The records:
(** ** A drain of a single page *)

(** X21 (ListAllObjects, ListObjectsPaginated): when the first page of 100
    keys of the prefix is not truncated, or comes without a marker, a drain
    is that one page call: it makes the same calls, leaves the service in the
    same state and returns the files of the page.  When the page call fails,
    the drain makes the same calls and returns the error of the page call
    unchanged. *)
Theorem ListAllObjects_single_page {W : Type}
    (time_Parse : string -> string -> option time.Time) (r : Remote W) (c : cosClient)
    (prefix : string) (opts : list storage.GetOptFn) (fuel : nat) (w w' : W)
    (page : result storage.ListObjectsPaginatedOutput.t) (tr : list Event) :
  run r (ListObjectsPaginated time_Parse c
           (Some {| storage.ListObjectsPaginatedInput.Prefix := prefix;
                    storage.ListObjectsPaginatedInput.PageSize := 100;
                    storage.ListObjectsPaginatedInput.Cursor := "" |}) opts) w
  = (page, w', tr) ->
  match page with
  | Err _ => True
  | Ok out => storage.ListObjectsPaginatedOutput.IsTruncated out = false
              \/ storage.ListObjectsPaginatedOutput.Cursor out = ""
  end ->
  run r (ListAllObjects time_Parse (S fuel) c prefix opts) w
  = (match page with
     | Err err => Some (Err err)
     | Ok out => Some (Ok (storage.ListObjectsPaginatedOutput.Files out))
     end, w', tr).
Proof.
  intros Hpage Hlast. unfold ListAllObjects. cbn [ListAllObjects_loop].
  rewrite run_bind. unfold defaultPageSize. rewrite Hpage.
  destruct page as [out|err]; cbv zeta; cbn [app].
  - assert (Hend : negb (storage.ListObjectsPaginatedOutput.IsTruncated out)
                   || String.eqb (storage.ListObjectsPaginatedOutput.Cursor out) "" = true).
    { destruct Hlast as [-> | ->]; [reflexivity|apply orb_true_r]. }
    rewrite Hend.
    destruct (_ >=? maxListObjects); cbn [run]; rewrite app_nil_r; reflexivity.
  - cbn [run]. rewrite app_nil_r. reflexivity.
Qed.

Lemma ListAllObjects_single_page_example :
  value (run (small_remote false)
             (ListAllObjects sample_time_Parse 1 sample_client "" []) tt)
  = Some (Ok [ {| storage.FileInfo.Key := "a.txt";
                  storage.FileInfo.LastModified := time.zero;
                  storage.FileInfo.ETag := ""; storage.FileInfo.Size := 10;
                  storage.FileInfo.URL := ""; storage.FileInfo.Tagging := None |};
               {| storage.FileInfo.Key := "b.txt";
                  storage.FileInfo.LastModified := time.zero;
                  storage.FileInfo.ETag := ""; storage.FileInfo.Size := 0;
                  storage.FileInfo.URL := ""; storage.FileInfo.Tagging := None |} ]).
Proof.
  set (page := run (small_remote false)
                   (ListObjectsPaginated sample_time_Parse sample_client
                      (Some {| storage.ListObjectsPaginatedInput.Prefix := "";
                               storage.ListObjectsPaginatedInput.PageSize := 100;
                               storage.ListObjectsPaginatedInput.Cursor := "" |}) []) tt).
  assert (Hpage : page
                  = (Ok {| storage.ListObjectsPaginatedOutput.Files := sample_files;
                           storage.ListObjectsPaginatedOutput.Cursor := "";
                           storage.ListObjectsPaginatedOutput.IsTruncated := false |},
                     tt, trace page)) by (vm_compute; reflexivity).
  rewrite (ListAllObjects_single_page sample_time_Parse (small_remote false) sample_client
             "" [] 0 tt tt _ _ Hpage); [reflexivity|].
  left. reflexivity.
Defined.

Exercise directions: Nothing but the lines above from the one containing "out = false" through the one containing "String.eqb (storage.ListObjectsPaginatedOutput.Cursor out)" should appear in the answer, each repeated exactly.

Problem solution:
  | Ok out => storage.ListObjectsPaginatedOutput.IsTruncated out = false
              \/ storage.ListObjectsPaginatedOutput.Cursor out = ""
  end ->
  run r (ListAllObjects time_Parse (S fuel) c prefix opts) w
  = (match page with
     | Err err => Some (Err err)
     | Ok out => Some (Ok (storage.ListObjectsPaginatedOutput.Files out))
     end, w', tr).
Proof.
  intros Hpage Hlast. unfold ListAllObjects. cbn [ListAllObjects_loop].
  rewrite run_bind. unfold defaultPageSize. rewrite Hpage.
  destruct page as [out|err]; cbv zeta; cbn [app].
  - assert (Hend : negb (storage.ListObjectsPaginatedOutput.IsTruncated out)
                   || String.eqb (storage.ListObjectsPaginatedOutput.Cursor out) "" = true).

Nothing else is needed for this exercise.